**Assigned task:**
Each line in the listing below that contains "Stdlib" should be returned.

··· Materials provided

Lemma optimal_section_same_rows d d' :
  same_rows d d' -> optimal_section d = optimal_section d'.
Proof.
  intros H. unfold optimal_section.
  pose proof (dict_get_same_rows baseline_key d d' H) as Hg.
  destruct (dict_get baseline_key d) as [[r e]|],
           (dict_get baseline_key d') as [[r' e']|]; try easy.
  cbn in Hg. subst r'. reflexivity.
Qed.

Lemma redundancy_section_same_rows d d' :
  same_rows d d' -> redundancy_section d = redundancy_section d'.
Proof.
  intros H. unfold redundancy_section.
  pose proof (dict_get_same_rows baseline_key d d' H) as Hg.
  pose proof (dict_get_same_rows (Fin (1 # 20)) d d' H) as Hg5.
  destruct (dict_get baseline_key d) as [a|],
           (dict_get baseline_key d') as [a'|]; try easy;
  destruct (dict_get (Fin (1 # 20)) d) as [b|],
           (dict_get (Fin (1 # 20)) d') as [b'|]; try easy.
  now rewrite (r_min_at_rows n_compare a a' Hg),
              (r_min_at_rows n_compare b b' Hg5).
Qed.

Lemma write_report_same_rows d d' file :
  same_rows d d' -> write_report d file = write_report d' file.
Proof.
  intros H. unfold write_report.
  rewrite (optimal_section_same_rows d d' H).
  rewrite (redundancy_section_same_rows d d' H).
  rewrite (for_each_related _ _ _ _ (sorted_items_same_rows d d' H)).
  - reflexivity.
  - intros [b df] [b' df'] [Hk Hr]. cbn in Hk, Hr. subst b'.
    now rewrite (table_section_rows b df df' Hr).
Qed.

Lemma redundancy_trace_same_rows d d' out :
  same_rows d d' -> redundancy_trace d out = redundancy_trace d' out.
Proof.
  intros H. pose proof (sorted_items_same_rows d d' H) as Hs.
  unfold redundancy_trace. f_equal; [|f_equal].
  - unfold sample_events.
    destruct H as [|x x' l l' Hx Hl]; [reflexivity|].
    apply flat_map_ext. intros n. unfold sample_curve.
    assert (Hr : r_values_at n (sorted_items (x :: l))
                 = r_values_at n (sorted_items (x' :: l'))).
    { unfold r_values_at. eapply map_related; [exact Hs|].
      intros [k df] [k' df'] [_ Hr]. cbn in Hr.
      now rewrite (r_min_at_rows n df df' Hr). }
    assert (Hk : keys (sorted_items (x :: l)) = keys (sorted_items (x' :: l'))).
    { unfold keys. eapply map_related; [exact Hs|].
      now intros a b [Hab _]. }
    now rewrite Hr, Hk.
  - unfold overhead_events.
    pose proof (dict_get_same_rows baseline_key d d' H) as Hg.
    destruct (dict_get baseline_key d) as [a|],
             (dict_get baseline_key d') as [a'|]; try easy.
    rewrite (flat_map_related _ (overhead_curve a) (overhead_curve a')
               _ _ Hs); [reflexivity|].
    intros [k df] [k' df'] [Hk Hr]. cbn in Hk, Hr. subst k'.
    unfold overhead_curve. cbn [fst snd].
    destruct (overhead_series_rows a a' df df' Hg Hr) as [-> ->].
    reflexivity.
Qed.

(** The column that the cost-effectiveness chart adds to the baseline
    table does not reach the outputs rendered after it: on the ResultSet it
    leaves behind, the redundancy chart draws the same events and the
    report has the same outcome, the same writes and the same text as on
    the ResultSet before the chart ran. *)
Theorem later_outputs_ignore_efficiency_column
  (data : ResultSet) (out : string) (df0 : DataFrame)
  (Hbase : dict_get baseline_key data = Some df0) :
  trace (final (run (plot_redundancy_analysis out) (with_efficiency data df0)))
    = trace (final (run (plot_redundancy_analysis out) data))
  /\ outcome (run (generate_summary_report out) (with_efficiency data df0))
     = outcome (run (generate_summary_report out) data)
  /\ trace (final (run (generate_summary_report out)
                       (with_efficiency data df0)))
     = trace (final (run (generate_summary_report out) data))
  /\ file_content
       (trace (final (run (generate_summary_report out)
                          (with_efficiency data df0))))
     = file_content (trace (final (run (generate_summary_report out) data))).
Proof.
  pose proof (with_efficiency_same_rows data df0 Hbase) as Hs.
  set (file := path_join out "analysis_report.txt").
  split.
  - rewrite !(runs_to_run _ _ _ _ _ (redundancy_chart_runs _ out)).
    cbn [final snd trace]. symmetry. now apply redundancy_trace_same_rows.
  - assert (Hall : has_writer
                     (write_report data file ;;
                      print ("✓ Guardado: " ++ file)%string)).
    { apply has_writer_bind; [|intros _; apply has_writer_emit].
      destruct (write_report_writer data file) as (o & rest & Hw).
      eexists _, _. exact Hw. }
    destruct Hall as (o & t & Ht).
    destruct (report_run_writer data out o t Ht) as [Ho Hf].
    assert (Ht' : writer (write_report (with_efficiency data df0) file ;;
                          print ("✓ Guardado: " ++ file)%string) o t).
    { now rewrite <- (write_report_same_rows data _ file Hs). }
    destruct (report_run_writer _ out o t Ht') as [Ho' Hf'].
    rewrite Ho, Ho', Hf, Hf'. now repeat split.
Qed.

Lemma later_outputs_ignore_efficiency_column_witness :
  dict_get baseline_key data_both = Some sample_base /\
  file_content
    (trace (final (run (generate_summary_report "results")
                       (with_efficiency data_both sample_base))))
  = file_content
      (trace (final (run (generate_summary_report "results") data_both))).
Proof.
  split; [reflexivity|].
  exact (proj2 (proj2 (proj2
           (later_outputs_ignore_efficiency_column data_both "results"
              sample_base eq_refl)))).
Defined.

(** ** The whole rendering sequence *)













(** ** The orchestrator renders what the loader returns *)










(** * Simple Coding Time Tracker: a shallow embedding of the aggregation
      and utility code, and of the tracker core described by the design
      document.

    Source files embedded here:
    - [utils.ts]: [formatTime], [detectLanguageFromFile],
      [detectLanguageFromLanguageId];
    - [summaryView.ts] (the script of the webview): [calculateStreaks],
      [calculateDayOfWeekStats], [getTodayTime], [getThisWeekTime],
      [getThisMonthTime], [getThisYearTime], [getIntensityLevel],
      [getLastWeekTime], [getLastMonthTime], [getWeeklyData],
      [getMonthlyData], [getLast30DaysData], [getHourlyData],
      [updateProgressBars], [updateLanguagesInsight], [createMonthGrid],
      [createHeatmap];
    - [statusBar.ts]: [formatTime], and [normalizeHexToSix] and
      [syncTextAndPicker] of the script of the settings page.
    The persisted store and the session state machine (database.ts,
    timeTracker.ts) are modelled from the design document.

    Conventions of the embedding.
    - A JavaScript number is a rational [Q]: every finite double is one,
      and comparisons are exact.  The rounding of [+] and [/] is not
      modelled, except in the [formatTime] of the status bar, whose
      product and quotient are rounded to doubles by [JS.double].
      [NaN] is the [None] of an [option]: it arises from an unparseable
      date, and from [parseInt] on a text without digits.
    - A JavaScript string is a [string] read as a sequence of code units
      below 256; comparison is by code unit, as [<] on strings is.
    - A [Date] is its time value, a [Z] of milliseconds since the epoch;
      the host's time zone is the function [LocalTZA] of ECMAScript,
      kept abstract.  The clock reading [now] is an argument, and every
      [new Date()] of one call reads the same instant. *)

From Stdlib Require Import ZArith QArith Qround Lia Lqa.
From Stdlib Require Import Strings.String Strings.Ascii.
From Stdlib Require Import Numbers.DecimalString.
From stdpp Require Import gmap strings list sorting fin_maps.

······

**Finished task:**
From Stdlib Require Import ZArith QArith Qround Lia Lqa.
From Stdlib Require Import Strings.String Strings.Ascii.
From Stdlib Require Import Numbers.DecimalString.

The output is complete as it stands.